_Task brief_: Your output should be the entries below, from the first line up to and including the line with "list_automations : W", reproduced exactly and with no other lines.

....

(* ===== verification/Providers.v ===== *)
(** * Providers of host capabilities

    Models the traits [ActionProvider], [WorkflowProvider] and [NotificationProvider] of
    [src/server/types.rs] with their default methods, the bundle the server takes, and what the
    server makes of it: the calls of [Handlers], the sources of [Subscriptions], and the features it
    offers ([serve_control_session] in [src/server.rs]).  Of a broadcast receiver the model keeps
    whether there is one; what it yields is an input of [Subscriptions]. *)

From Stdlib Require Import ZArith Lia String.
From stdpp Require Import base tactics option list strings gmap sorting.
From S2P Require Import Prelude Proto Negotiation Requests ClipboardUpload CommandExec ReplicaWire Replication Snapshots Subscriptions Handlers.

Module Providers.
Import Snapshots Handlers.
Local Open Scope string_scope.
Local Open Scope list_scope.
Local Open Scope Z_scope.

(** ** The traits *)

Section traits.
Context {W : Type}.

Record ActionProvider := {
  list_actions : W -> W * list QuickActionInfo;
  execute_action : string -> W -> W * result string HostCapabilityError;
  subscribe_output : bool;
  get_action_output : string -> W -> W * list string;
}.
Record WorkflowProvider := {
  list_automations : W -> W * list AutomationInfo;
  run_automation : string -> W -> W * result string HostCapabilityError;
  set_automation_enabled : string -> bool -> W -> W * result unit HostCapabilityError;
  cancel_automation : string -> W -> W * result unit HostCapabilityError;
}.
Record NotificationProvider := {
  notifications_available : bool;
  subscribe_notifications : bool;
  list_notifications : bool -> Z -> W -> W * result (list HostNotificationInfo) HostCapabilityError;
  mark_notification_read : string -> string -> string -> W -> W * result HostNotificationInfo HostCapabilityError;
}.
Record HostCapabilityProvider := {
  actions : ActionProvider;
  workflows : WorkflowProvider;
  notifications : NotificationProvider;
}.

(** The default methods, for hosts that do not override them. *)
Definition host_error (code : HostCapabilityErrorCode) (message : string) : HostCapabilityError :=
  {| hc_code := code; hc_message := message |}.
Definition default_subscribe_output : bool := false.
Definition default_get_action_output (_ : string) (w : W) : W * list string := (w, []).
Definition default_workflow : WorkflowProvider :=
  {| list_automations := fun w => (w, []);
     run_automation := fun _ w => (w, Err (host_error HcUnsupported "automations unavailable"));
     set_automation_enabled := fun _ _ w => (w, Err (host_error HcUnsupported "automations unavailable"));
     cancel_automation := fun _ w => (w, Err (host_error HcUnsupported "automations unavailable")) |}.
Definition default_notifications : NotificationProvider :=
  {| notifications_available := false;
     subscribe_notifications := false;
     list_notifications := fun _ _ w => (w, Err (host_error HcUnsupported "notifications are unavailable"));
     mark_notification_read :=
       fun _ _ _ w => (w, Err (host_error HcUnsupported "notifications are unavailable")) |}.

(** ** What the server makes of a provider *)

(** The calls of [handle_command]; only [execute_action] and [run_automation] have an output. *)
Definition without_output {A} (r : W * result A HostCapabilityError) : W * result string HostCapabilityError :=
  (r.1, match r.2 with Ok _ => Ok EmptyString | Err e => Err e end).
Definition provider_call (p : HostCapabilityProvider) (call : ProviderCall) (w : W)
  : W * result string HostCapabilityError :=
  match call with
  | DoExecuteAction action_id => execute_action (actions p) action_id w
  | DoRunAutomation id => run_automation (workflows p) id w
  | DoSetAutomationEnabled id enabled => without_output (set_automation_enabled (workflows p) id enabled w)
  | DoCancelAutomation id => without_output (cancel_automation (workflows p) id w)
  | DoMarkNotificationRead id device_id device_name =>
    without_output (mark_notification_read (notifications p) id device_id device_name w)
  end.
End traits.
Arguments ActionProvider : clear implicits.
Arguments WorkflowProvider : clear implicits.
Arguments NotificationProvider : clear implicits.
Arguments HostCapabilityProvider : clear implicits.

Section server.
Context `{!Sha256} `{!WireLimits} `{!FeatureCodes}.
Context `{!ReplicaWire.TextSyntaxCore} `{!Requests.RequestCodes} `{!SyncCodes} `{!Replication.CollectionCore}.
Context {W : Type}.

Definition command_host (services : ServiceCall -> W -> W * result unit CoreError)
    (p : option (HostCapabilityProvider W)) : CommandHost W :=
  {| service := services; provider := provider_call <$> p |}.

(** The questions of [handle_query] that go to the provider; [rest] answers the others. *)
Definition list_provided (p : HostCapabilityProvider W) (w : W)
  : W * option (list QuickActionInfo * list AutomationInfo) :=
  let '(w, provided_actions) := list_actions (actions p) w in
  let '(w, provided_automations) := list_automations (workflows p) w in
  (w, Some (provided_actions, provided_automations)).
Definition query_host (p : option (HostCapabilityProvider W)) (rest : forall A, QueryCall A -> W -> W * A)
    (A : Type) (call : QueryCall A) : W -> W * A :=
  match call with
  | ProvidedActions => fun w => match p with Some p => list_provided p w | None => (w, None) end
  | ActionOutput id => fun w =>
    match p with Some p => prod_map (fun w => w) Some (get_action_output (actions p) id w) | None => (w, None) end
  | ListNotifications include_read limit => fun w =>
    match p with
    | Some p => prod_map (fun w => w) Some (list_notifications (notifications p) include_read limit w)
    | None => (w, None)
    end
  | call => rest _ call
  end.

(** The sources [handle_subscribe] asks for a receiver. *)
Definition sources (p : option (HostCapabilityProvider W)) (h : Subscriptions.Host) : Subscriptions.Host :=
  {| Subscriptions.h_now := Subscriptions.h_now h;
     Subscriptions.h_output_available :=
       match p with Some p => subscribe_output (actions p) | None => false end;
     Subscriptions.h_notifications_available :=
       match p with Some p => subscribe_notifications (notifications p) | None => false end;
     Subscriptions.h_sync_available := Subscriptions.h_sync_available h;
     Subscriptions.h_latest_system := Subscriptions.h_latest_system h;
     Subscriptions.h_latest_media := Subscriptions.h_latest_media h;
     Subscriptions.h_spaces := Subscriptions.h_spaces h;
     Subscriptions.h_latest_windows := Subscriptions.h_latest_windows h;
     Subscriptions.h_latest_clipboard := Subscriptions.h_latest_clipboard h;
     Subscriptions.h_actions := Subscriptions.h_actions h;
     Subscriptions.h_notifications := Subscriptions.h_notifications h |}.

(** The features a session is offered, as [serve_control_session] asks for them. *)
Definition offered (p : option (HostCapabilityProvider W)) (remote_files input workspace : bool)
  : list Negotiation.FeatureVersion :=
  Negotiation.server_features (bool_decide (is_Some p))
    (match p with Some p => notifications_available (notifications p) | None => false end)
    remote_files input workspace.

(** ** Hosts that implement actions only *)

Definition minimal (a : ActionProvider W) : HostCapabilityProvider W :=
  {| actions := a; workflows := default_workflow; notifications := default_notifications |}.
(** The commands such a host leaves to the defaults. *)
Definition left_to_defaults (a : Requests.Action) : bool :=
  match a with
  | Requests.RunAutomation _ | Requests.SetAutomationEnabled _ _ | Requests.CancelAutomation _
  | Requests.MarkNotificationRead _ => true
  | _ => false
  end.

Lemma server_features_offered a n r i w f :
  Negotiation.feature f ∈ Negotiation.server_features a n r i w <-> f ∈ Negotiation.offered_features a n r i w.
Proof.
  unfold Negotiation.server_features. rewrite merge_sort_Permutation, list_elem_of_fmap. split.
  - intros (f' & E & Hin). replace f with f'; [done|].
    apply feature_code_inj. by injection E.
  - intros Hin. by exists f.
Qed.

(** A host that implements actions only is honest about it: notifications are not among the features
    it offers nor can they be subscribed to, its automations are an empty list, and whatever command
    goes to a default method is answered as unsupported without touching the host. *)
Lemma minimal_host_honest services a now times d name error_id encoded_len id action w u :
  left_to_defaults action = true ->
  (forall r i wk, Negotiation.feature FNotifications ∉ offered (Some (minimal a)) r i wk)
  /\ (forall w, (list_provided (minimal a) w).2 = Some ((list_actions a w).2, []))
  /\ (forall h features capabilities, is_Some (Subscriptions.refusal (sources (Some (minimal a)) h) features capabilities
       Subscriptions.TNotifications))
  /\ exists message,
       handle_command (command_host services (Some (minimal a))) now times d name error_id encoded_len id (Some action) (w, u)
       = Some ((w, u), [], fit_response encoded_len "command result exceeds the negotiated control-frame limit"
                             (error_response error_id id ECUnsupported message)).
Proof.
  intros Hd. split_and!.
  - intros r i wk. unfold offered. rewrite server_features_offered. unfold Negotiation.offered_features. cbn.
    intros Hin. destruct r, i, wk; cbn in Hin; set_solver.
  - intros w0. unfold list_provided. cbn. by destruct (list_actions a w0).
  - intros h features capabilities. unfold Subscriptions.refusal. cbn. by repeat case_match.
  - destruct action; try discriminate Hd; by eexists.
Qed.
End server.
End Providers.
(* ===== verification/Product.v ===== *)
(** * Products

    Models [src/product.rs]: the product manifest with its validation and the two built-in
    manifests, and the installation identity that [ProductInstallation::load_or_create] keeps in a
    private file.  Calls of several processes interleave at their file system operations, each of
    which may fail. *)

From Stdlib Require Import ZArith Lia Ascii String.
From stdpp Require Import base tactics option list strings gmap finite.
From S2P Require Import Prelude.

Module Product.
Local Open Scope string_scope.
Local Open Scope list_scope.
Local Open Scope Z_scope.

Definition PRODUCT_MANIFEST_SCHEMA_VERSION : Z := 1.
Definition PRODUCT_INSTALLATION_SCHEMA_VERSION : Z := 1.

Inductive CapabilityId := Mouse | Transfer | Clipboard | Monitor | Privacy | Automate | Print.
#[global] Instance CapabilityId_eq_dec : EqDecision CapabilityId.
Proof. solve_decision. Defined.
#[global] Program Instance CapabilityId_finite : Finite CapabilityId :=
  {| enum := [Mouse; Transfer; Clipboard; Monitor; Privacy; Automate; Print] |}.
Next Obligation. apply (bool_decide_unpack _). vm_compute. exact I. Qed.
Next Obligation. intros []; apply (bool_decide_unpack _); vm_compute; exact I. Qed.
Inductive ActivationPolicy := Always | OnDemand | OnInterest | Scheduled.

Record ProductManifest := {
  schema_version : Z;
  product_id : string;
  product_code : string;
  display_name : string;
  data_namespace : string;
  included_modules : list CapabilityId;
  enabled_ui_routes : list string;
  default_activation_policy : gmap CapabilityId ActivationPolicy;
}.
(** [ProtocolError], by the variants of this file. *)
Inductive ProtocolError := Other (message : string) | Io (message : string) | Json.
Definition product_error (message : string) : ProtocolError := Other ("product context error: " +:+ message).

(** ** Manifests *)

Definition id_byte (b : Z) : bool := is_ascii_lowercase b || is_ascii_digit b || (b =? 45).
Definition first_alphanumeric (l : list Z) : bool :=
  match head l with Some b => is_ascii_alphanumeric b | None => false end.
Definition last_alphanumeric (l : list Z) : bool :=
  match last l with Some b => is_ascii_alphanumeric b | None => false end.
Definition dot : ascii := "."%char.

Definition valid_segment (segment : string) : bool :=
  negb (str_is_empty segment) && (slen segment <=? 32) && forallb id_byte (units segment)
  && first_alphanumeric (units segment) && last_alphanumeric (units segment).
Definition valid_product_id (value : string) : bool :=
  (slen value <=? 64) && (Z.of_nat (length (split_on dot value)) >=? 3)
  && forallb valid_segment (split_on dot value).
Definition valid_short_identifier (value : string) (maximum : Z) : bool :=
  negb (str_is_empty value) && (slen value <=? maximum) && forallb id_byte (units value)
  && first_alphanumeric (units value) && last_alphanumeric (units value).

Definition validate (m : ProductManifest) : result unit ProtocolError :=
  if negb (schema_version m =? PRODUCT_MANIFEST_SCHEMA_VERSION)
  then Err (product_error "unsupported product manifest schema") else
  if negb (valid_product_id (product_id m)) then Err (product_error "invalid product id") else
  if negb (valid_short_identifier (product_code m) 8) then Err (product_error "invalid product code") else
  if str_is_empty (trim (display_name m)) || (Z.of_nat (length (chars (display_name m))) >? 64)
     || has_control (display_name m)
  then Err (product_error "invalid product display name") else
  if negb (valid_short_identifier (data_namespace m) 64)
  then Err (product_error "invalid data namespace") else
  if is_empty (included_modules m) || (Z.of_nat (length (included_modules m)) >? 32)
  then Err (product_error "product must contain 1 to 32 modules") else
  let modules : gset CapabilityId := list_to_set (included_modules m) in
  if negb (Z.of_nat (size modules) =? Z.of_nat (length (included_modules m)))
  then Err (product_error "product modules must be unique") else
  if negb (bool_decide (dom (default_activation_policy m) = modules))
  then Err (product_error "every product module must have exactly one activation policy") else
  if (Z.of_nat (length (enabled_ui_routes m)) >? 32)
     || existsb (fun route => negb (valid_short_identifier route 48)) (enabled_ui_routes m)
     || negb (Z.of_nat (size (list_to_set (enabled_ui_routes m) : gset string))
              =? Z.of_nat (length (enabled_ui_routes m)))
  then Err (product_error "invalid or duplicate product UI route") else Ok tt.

....

_Written answer_:
(* ===== verification/Providers.v ===== *)
(** * Providers of host capabilities

    Models the traits [ActionProvider], [WorkflowProvider] and [NotificationProvider] of
    [src/server/types.rs] with their default methods, the bundle the server takes, and what the
    server makes of it: the calls of [Handlers], the sources of [Subscriptions], and the features it
    offers ([serve_control_session] in [src/server.rs]).  Of a broadcast receiver the model keeps
    whether there is one; what it yields is an input of [Subscriptions]. *)

From Stdlib Require Import ZArith Lia String.
From stdpp Require Import base tactics option list strings gmap sorting.
From S2P Require Import Prelude Proto Negotiation Requests ClipboardUpload CommandExec ReplicaWire Replication Snapshots Subscriptions Handlers.

Module Providers.
Import Snapshots Handlers.
Local Open Scope string_scope.
Local Open Scope list_scope.
Local Open Scope Z_scope.

(** ** The traits *)

Section traits.
Context {W : Type}.

Record ActionProvider := {
  list_actions : W -> W * list QuickActionInfo;
  execute_action : string -> W -> W * result string HostCapabilityError;
  subscribe_output : bool;
  get_action_output : string -> W -> W * list string;
}.
Record WorkflowProvider := {
  list_automations : W -> W * list AutomationInfo;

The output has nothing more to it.